*** Block opens ***
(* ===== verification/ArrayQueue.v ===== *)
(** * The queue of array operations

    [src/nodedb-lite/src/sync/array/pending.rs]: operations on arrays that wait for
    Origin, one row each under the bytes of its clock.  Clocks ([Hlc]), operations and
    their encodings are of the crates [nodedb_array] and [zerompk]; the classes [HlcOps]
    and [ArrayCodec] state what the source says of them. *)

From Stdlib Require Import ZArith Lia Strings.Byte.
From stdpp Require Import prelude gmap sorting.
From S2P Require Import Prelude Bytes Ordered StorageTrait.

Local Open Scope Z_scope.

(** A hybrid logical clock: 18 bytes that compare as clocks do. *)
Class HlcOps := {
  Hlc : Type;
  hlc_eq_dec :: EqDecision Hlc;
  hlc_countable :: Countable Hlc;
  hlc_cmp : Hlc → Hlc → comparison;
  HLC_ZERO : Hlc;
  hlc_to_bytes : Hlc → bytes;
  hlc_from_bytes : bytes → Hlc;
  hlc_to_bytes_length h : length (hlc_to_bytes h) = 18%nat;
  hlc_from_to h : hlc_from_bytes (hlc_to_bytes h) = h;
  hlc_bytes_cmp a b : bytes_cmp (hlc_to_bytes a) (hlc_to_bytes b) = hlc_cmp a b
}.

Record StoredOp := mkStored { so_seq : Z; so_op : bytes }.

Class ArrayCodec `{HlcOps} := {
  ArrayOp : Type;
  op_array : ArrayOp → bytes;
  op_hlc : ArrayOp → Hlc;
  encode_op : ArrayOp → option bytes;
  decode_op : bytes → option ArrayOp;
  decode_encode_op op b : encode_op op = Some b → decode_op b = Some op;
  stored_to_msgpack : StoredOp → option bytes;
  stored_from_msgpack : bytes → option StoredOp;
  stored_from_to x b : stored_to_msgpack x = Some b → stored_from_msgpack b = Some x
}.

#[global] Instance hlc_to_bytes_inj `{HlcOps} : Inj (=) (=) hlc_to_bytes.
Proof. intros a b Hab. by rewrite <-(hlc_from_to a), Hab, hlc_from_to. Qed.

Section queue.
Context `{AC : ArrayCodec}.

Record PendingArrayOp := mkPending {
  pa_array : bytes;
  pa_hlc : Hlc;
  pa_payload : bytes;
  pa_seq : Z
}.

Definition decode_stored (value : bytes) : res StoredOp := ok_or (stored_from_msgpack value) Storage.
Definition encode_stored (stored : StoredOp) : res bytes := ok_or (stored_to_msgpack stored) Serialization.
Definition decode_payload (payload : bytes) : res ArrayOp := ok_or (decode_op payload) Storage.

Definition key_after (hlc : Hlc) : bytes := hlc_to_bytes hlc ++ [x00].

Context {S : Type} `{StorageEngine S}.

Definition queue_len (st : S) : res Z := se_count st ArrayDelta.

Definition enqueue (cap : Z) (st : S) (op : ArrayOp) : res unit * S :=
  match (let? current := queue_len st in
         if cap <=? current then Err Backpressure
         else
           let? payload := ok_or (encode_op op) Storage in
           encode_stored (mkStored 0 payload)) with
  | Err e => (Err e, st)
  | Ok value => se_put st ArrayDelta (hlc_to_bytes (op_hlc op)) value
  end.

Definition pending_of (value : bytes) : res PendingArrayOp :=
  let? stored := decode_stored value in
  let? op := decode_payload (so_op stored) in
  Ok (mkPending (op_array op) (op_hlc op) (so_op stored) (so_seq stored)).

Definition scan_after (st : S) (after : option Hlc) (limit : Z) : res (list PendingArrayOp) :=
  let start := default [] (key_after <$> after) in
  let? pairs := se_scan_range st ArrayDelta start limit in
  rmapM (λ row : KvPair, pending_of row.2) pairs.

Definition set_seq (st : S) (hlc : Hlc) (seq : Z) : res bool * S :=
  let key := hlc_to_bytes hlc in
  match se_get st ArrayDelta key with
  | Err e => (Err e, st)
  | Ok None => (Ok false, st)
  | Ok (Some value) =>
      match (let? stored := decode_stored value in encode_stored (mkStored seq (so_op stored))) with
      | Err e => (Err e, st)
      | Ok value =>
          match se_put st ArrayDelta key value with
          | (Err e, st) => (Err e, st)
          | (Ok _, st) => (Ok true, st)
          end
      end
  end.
*** Block closes ***
*** Block opens ***
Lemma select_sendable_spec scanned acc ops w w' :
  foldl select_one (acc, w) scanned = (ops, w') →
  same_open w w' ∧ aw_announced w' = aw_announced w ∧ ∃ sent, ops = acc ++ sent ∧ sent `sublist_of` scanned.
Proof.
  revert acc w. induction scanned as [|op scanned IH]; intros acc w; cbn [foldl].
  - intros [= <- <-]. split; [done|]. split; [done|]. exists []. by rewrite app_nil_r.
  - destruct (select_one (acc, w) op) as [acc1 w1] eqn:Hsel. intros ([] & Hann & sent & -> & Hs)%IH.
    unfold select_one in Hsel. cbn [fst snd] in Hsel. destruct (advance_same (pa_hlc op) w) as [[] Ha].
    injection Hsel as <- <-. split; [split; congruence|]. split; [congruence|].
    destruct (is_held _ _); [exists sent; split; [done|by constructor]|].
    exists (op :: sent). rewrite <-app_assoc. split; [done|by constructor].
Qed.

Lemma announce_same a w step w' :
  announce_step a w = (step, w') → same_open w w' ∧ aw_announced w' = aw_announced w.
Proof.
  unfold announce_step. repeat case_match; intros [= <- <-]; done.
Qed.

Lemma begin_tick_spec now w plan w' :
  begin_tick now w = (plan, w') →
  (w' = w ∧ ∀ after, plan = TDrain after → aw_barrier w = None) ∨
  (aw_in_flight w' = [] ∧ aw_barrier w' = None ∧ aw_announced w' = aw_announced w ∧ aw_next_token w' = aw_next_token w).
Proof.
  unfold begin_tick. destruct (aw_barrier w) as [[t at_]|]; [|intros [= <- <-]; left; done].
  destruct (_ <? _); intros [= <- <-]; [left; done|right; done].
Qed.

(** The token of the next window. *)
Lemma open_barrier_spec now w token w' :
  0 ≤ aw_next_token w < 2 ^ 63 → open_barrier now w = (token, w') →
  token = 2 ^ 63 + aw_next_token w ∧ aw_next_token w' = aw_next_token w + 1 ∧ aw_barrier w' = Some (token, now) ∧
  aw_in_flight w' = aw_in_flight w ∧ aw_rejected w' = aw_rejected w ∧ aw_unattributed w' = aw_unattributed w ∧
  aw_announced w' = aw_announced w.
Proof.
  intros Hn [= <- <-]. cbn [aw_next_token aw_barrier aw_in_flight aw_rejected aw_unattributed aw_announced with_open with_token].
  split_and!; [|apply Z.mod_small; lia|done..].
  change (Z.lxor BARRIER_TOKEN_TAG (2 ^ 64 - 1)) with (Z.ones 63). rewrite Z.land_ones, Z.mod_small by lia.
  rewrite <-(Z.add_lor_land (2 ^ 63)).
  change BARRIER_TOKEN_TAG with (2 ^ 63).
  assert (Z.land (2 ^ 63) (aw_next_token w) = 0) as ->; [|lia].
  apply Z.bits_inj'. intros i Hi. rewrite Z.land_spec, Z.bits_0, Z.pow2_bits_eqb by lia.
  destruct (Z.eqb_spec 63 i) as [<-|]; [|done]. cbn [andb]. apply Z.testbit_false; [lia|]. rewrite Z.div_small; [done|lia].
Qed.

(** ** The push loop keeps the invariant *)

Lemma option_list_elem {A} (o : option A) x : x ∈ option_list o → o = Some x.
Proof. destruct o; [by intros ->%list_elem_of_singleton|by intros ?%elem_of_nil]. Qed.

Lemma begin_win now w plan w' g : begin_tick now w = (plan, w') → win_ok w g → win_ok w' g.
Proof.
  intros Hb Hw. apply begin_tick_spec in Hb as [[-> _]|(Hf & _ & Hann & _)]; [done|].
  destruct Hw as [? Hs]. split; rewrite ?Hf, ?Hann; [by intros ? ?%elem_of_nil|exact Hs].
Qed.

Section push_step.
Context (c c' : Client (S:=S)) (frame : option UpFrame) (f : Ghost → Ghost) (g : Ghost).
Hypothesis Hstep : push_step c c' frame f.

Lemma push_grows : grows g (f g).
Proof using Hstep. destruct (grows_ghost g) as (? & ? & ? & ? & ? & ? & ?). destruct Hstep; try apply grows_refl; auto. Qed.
*** Block closes ***
GOAL OF THE EXERCISE → Would you retype exactly the lines above, from the line with "From Stdlib Require" to the line with "Record StoredOp := mkStored", with both end lines kept and nothing more?

YOUR SOLUTION →
From Stdlib Require Import ZArith Lia Strings.Byte.
From stdpp Require Import prelude gmap sorting.
From S2P Require Import Prelude Bytes Ordered StorageTrait.

Local Open Scope Z_scope.

(** A hybrid logical clock: 18 bytes that compare as clocks do. *)
Class HlcOps := {
  Hlc : Type;
  hlc_eq_dec :: EqDecision Hlc;
  hlc_countable :: Countable Hlc;
  hlc_cmp : Hlc → Hlc → comparison;
  HLC_ZERO : Hlc;
  hlc_to_bytes : Hlc → bytes;
  hlc_from_bytes : bytes → Hlc;
  hlc_to_bytes_length h : length (hlc_to_bytes h) = 18%nat;
  hlc_from_to h : hlc_from_bytes (hlc_to_bytes h) = h;
  hlc_bytes_cmp a b : bytes_cmp (hlc_to_bytes a) (hlc_to_bytes b) = hlc_cmp a b
}.

Record StoredOp := mkStored { so_seq : Z; so_op : bytes }.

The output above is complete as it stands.